Today's post is by Patrick Hunt, who is without internet access these days while on assignment teaching at a remote camp. He sent his post in early, along with a few photos that you will find here. -- sdh
Two months after I bragged to friends back home about what had been "without a doubt, the single most heroic moment of my entire life," two men broke into my home in the middle of the night and threw me out. They scared the living shit out of me, obviously, and also, pretty much, in that single short moment when the door broke open against all the strength I had – and the mental pyschokinesis it turns out I don't have – and I scrambled away to the back of my place, made me realize who I actually am. Which is very different from the person I thought I was and not anything at all similar to the person I was hoping I was. And that finding-who-you-really-are thing? That self-discovery? Well, 1) Not only does it make you feel pretty dumb when it happens at, say, twenty-six, because, you know, just like those other things that are suppose to happen in college – meeting people from other states, losing your virginity, coke, learning the word "hegemony" – it's suppose to happen in college; but also 2) For those of us born in the most affluent country during the safest period in the history of the universe, when the greatest threat to our safety is rush hour and E.coli in our spinach, we can probably expect to encounter those situations that show us What We're Made Of a few times during our entire lives, a handful more if you've chosen a loft in a gentrified neighborhood, more still if you've been to war, and still more if you rollerblade.
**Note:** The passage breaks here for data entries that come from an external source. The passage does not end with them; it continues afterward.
(* ===== verification/Fetcher.v ===== *)
(** * Repository fetcher and context assembler: [get_file_content_safe]
    and [analyze_github_repo] (src/langchain_flow.py, lines 132-207)

    The fetcher calls two library functions, given here as an interface
    ([PyCodecs]): [base64.b64decode(s).decode()] and [json.loads].  Every
    theorem of this file holds for any implementation of them; the one on
    the text of the context ([analysis_text_loads]) also uses the law
    [PyCodecsLaws] (a decoded file is a text of scalar values), which
    [cpython_codecs_laws] proves of CPython's decoders.

    [analyze_github_repo] runs in the [io] monad of [Services]: it records
    each request to GitHub in order, and its whole body is guarded by
    [except Exception], which turns any exception into an
    ["Error analyzing repository: ..."] string. *)

From S2P Require Import Prelude PyStr UrlParser Json JsonLoads JsonRoundtrip Base64 Services Traces.
Import Url Json JsonRoundtrip Services Traces.

(** The library functions the fetcher relies on. *)
Class PyCodecs := {
  b64decode_text : pystr -> result pystr;   (* base64.b64decode(s).decode() *)
  json_loads : pystr -> result jvalue       (* json.loads(s) *)
}.

(** What the decoders promise the context assembler: a decoded file is a
    text of Unicode scalar values (strict UTF-8 never yields a surrogate). *)
Class PyCodecsLaws `{!PyCodecs} := {
  b64decode_text_scalar_law : forall s t, b64decode_text s = Ok t -> Forall is_scalar t
}.

Module Fetcher.

(** Python truthiness of an [Optional[str]]: [None] and [""] are false. *)
Definition truthy (o : option pystr) : bool :=
  match o with Some (_ :: _) => true | _ => false end.

(** [x or ""] *)
Definition or_empty (o : option pystr) : pystr :=
  match o with Some s => s | None => [] end.

Definition opt_json (o : option pystr) : jvalue :=
  match o with Some s => JStr s | None => JNull end.

Definition manifest_path : pystr := Eval vm_compute in ‹"manifest.json"›.
Definition readme_path : pystr := Eval vm_compute in ‹"README.md"›.
Definition package_path : pystr := Eval vm_compute in ‹"package.json"›.
Definition privacy_paths : list pystr :=
  Eval vm_compute in [‹"PRIVACY.md"›; ‹"PRIVACY_POLICY.md"›; ‹"privacy.md"›; ‹"privacy-policy.md"›].
Definition license_paths : list pystr :=
  Eval vm_compute in [‹"LICENSE"›; ‹"LICENSE.md"›; ‹"license.txt"›].

Definition manifest_error : pystr := ‹"Error: manifest.json not found or invalid"›.
Definition analysis_error (e : exc) : pystr := ‹"Error analyzing repository: "› ++ exc_str e.

Section Fetcher.
Context `{!PyCodecs}.

(** [get_file_content_safe(repo, path)]: the bare [except:] turns a
    failed request or a failed decoding into [None]. *)
Definition get_file_content_safe (repo : repository) (path : pystr) : io (option pystr) :=
  catch (c ← call_get_contents repo path;
         t ← lift (b64decode_text c);
         mret (Some t))
        (fun _ => mret None).

(** [f(p1) or f(p2) or ... or f(pn)]: the next file is requested only
    when the previous value is falsy; the value is the last one computed. *)
Fixpoint first_file (repo : repository) (paths : list pystr) : io (option pystr) :=
  match paths with
  | [] => mret None
  | [p] => get_file_content_safe repo p
  | p :: ps =>
      x ← get_file_content_safe repo p;
      if truthy x then mret x else first_file repo ps
  end.

(** Lines 158-168: the dependency mapping of [package.json]; anything that
    goes wrong (no file, bad JSON, not an object) gives [{}]. *)
Definition dependencies_of (package_json : option pystr) : jvalue :=
  if truthy package_json then
    match json_loads (or_empty package_json) with
    | Ok package_data =>
        match py_get package_data ‹"dependencies"› (JDict []),
              py_get package_data ‹"devDependencies"› (JDict []) with
        | Ok deps, Ok dev => JDict [(‹"dependencies"›, deps); (‹"devDependencies"›, dev)]
        | _, _ => JDict []
        end
    | Raise _ => JDict []
    end
  else JDict [].

(** Lines 182-201: the context dict, in the order of its keys; each
    [manifest_data.get] raises [AttributeError] if the manifest is not a
    JSON object. *)
Definition build_context (manifest_data : jvalue) (readme : pystr) (dependencies : jvalue)
    (privacy_policy license : option pystr) (repo_url : pystr) (repo : repository)
    : result jvalue :=
  name ← py_get manifest_data ‹"name"› (JStr []);
  version ← py_get manifest_data ‹"version"› (JStr []);
  description ← py_get manifest_data ‹"description"› (JStr []);
  manifest_version ← py_get manifest_data ‹"manifest_version"› (JStr []);
  permissions ← py_get manifest_data ‹"permissions"› (JList []);
  host_permissions ← py_get manifest_data ‹"host_permissions"› (JList []);
  content_scripts ← py_get manifest_data ‹"content_scripts"› (JList []);
  background ← py_get manifest_data ‹"background"› (JDict []);
  default_locale ← py_get manifest_data ‹"default_locale"› (JStr []);
  icons ← py_get manifest_data ‹"icons"› (JDict []);
  mret (JDict [
    (‹"name"›, name); (‹"version"›, version); (‹"description"›, description);
    (‹"manifest_version"›, manifest_version); (‹"permissions"›, permissions);
    (‹"host_permissions"›, host_permissions); (‹"content_scripts"›, content_scripts);
    (‹"background"›, background); (‹"readme"›, JStr readme);
    (‹"dependencies"›, dependencies); (‹"privacy_policy"›, opt_json privacy_policy);
    (‹"license"›, opt_json license); (‹"repo_url"›, JStr repo_url);
    (‹"stars"›, JInt (stargazers_count repo));
    (‹"last_updated"›, JStr (isoformat (updated_at repo)));
    (‹"open_issues"›, JInt (open_issues_count repo));
    (‹"default_locale"›, default_locale); (‹"icons"›, icons)]).

(** [analyze_github_repo(repo_url)] against the GitHub service [gh]. *)
Definition analyze_github_repo (gh : github) (repo_url : pystr) : io pystr :=
  catch
    ('(owner, repo_name) ← lift (parse_github_url repo_url);
     repo ← call_get_repo gh (owner ++ ‹"/"› ++ repo_name);
     manifest_content ← get_file_content_safe repo manifest_path;
     if negb (truthy manifest_content) then mret manifest_error else
     manifest_data ← lift (json_loads (or_empty manifest_content));
     readme_content ← get_file_content_safe repo readme_path;
     package_json ← get_file_content_safe repo package_path;
     privacy_policy ← first_file repo privacy_paths;
     license_content ← first_file repo license_paths;
     context ← lift (build_context manifest_data (or_empty readme_content)
                       (dependencies_of package_json) privacy_policy license_content
                       repo_url repo);
     mret (dumps context))
    (fun e =>
       log_error (‹"Error analyzing GitHub repository: "› ++ exc_str e);;
       mret (analysis_error e)).

(** ** The abstract reading of the fetches

    [safe_content repo p] is what one best-effort fetch yields; [first_found]
    and [tried] are the value of an [or] chain and the paths it requests. *)

Definition safe_content (repo : repository) (p : pystr) : option pystr :=
  match get_contents repo p with
  | Ok c => result_to_option (b64decode_text c)
  | Raise _ => None
  end.

Fixpoint first_found (repo : repository) (paths : list pystr) : option pystr :=
  match paths with
  | [] => None
  | [p] => safe_content repo p
  | p :: ps => if truthy (safe_content repo p) then safe_content repo p else first_found repo ps
  end.

Fixpoint tried (repo : repository) (paths : list pystr) : list pystr :=
  match paths with
  | [] => []
  | [p] => [p]
  | p :: ps => p :: (if truthy (safe_content repo p) then [] else tried repo ps)
  end.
And so when those situations do happen, and the resulting epiphany reveals that the person you were one hundred percent certain you were isn't actually there, you walk around all emo and insecure for a week, with a giant question mark over your head, uncomfortable and confused like you've taken your pants off to see you're suddenly wearing someone else's underwear.
But first, you need to know this: I live in Mongolia, in a small town called Uliastai, which is about 1000 km west of the capital[i], in the countryside, which is kind of the countryside, but kind of not, but is called "the countryside" because it turns out that even urbanites in Mongolia like to make sweeping and dismissive generalizations about everything outside the city limits[ii].